Saved data entries
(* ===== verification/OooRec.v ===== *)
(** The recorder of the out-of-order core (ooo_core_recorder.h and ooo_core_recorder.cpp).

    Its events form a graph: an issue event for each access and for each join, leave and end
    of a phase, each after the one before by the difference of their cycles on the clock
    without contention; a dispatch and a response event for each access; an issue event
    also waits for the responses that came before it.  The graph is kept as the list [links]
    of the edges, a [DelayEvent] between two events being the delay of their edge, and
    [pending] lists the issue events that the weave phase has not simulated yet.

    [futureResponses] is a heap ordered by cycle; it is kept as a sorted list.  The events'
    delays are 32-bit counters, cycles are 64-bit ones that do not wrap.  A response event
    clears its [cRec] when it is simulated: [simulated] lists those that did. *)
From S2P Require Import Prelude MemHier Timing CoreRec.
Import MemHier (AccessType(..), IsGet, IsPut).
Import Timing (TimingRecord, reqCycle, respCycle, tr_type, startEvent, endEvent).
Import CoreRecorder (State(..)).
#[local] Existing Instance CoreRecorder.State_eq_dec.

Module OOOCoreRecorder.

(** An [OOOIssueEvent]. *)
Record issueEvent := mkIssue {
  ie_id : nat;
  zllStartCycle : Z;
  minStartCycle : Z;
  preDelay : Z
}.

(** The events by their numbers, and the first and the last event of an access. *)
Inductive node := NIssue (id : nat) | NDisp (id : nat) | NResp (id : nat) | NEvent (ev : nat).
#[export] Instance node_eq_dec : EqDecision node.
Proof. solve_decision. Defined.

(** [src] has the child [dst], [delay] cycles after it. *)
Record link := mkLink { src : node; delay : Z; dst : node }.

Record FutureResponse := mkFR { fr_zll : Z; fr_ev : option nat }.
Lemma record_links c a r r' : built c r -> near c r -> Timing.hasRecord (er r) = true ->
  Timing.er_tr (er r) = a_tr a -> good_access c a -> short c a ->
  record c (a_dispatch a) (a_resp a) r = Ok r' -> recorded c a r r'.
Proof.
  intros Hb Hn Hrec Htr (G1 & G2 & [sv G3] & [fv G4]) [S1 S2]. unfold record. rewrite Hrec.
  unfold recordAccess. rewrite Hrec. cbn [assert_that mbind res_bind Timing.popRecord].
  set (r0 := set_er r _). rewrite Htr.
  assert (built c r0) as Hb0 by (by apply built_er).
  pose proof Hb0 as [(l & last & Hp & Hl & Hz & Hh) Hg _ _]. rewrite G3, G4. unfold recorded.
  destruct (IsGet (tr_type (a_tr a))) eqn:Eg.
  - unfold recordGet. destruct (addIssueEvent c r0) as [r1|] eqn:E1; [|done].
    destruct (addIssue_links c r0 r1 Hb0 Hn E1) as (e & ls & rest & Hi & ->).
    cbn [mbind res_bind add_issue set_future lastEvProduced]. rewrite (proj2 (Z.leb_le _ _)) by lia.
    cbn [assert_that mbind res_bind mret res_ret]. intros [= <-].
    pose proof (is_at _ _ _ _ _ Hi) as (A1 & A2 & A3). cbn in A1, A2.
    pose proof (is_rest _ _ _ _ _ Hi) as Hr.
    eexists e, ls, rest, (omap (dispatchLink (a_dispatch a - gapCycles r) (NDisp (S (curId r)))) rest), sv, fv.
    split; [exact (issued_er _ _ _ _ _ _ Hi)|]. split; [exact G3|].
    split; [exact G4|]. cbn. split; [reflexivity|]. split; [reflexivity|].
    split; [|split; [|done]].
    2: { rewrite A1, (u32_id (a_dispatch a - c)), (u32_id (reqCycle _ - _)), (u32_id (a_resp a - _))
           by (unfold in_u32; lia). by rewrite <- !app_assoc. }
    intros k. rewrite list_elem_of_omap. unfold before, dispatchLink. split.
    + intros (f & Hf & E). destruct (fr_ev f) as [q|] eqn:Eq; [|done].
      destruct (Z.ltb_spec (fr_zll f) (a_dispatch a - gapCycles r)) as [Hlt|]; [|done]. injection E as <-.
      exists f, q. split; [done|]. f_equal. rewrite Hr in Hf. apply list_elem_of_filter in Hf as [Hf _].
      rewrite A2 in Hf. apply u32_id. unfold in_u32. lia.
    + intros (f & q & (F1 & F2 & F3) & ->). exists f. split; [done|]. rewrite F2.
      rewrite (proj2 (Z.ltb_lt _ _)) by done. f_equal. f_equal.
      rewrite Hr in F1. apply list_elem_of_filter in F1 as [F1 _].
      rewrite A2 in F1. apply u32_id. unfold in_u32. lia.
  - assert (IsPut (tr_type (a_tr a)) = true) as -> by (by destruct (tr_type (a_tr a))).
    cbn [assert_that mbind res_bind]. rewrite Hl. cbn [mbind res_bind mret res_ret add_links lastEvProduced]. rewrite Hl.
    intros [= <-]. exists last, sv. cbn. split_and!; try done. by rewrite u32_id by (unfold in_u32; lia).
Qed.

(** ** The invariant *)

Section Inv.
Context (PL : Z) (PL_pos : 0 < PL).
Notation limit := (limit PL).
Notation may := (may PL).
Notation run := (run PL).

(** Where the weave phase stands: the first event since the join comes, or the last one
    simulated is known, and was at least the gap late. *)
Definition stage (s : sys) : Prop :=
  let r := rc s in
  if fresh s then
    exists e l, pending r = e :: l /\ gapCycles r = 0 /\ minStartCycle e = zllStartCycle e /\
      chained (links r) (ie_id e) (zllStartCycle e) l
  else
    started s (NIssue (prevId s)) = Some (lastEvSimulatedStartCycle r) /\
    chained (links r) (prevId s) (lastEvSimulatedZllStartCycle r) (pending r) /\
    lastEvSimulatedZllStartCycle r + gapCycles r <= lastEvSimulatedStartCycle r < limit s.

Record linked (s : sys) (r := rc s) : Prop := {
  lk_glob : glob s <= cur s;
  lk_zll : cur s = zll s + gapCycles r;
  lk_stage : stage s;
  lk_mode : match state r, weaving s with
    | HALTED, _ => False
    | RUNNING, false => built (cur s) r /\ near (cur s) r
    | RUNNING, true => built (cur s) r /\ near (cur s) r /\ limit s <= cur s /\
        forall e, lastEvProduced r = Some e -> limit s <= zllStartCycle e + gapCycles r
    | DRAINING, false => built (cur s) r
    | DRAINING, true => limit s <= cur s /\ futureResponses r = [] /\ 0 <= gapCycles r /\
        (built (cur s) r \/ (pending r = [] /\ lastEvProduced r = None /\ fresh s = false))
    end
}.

> **What is needed**
Your response should be made up of the lines in the data that contain the word "node".

> **Answer section**
Inductive node := NIssue (id : nat) | NDisp (id : nat) | NResp (id : nat) | NEvent (ev : nat).
#[export] Instance node_eq_dec : EqDecision node.
Record link := mkLink { src : node; delay : Z; dst : node }.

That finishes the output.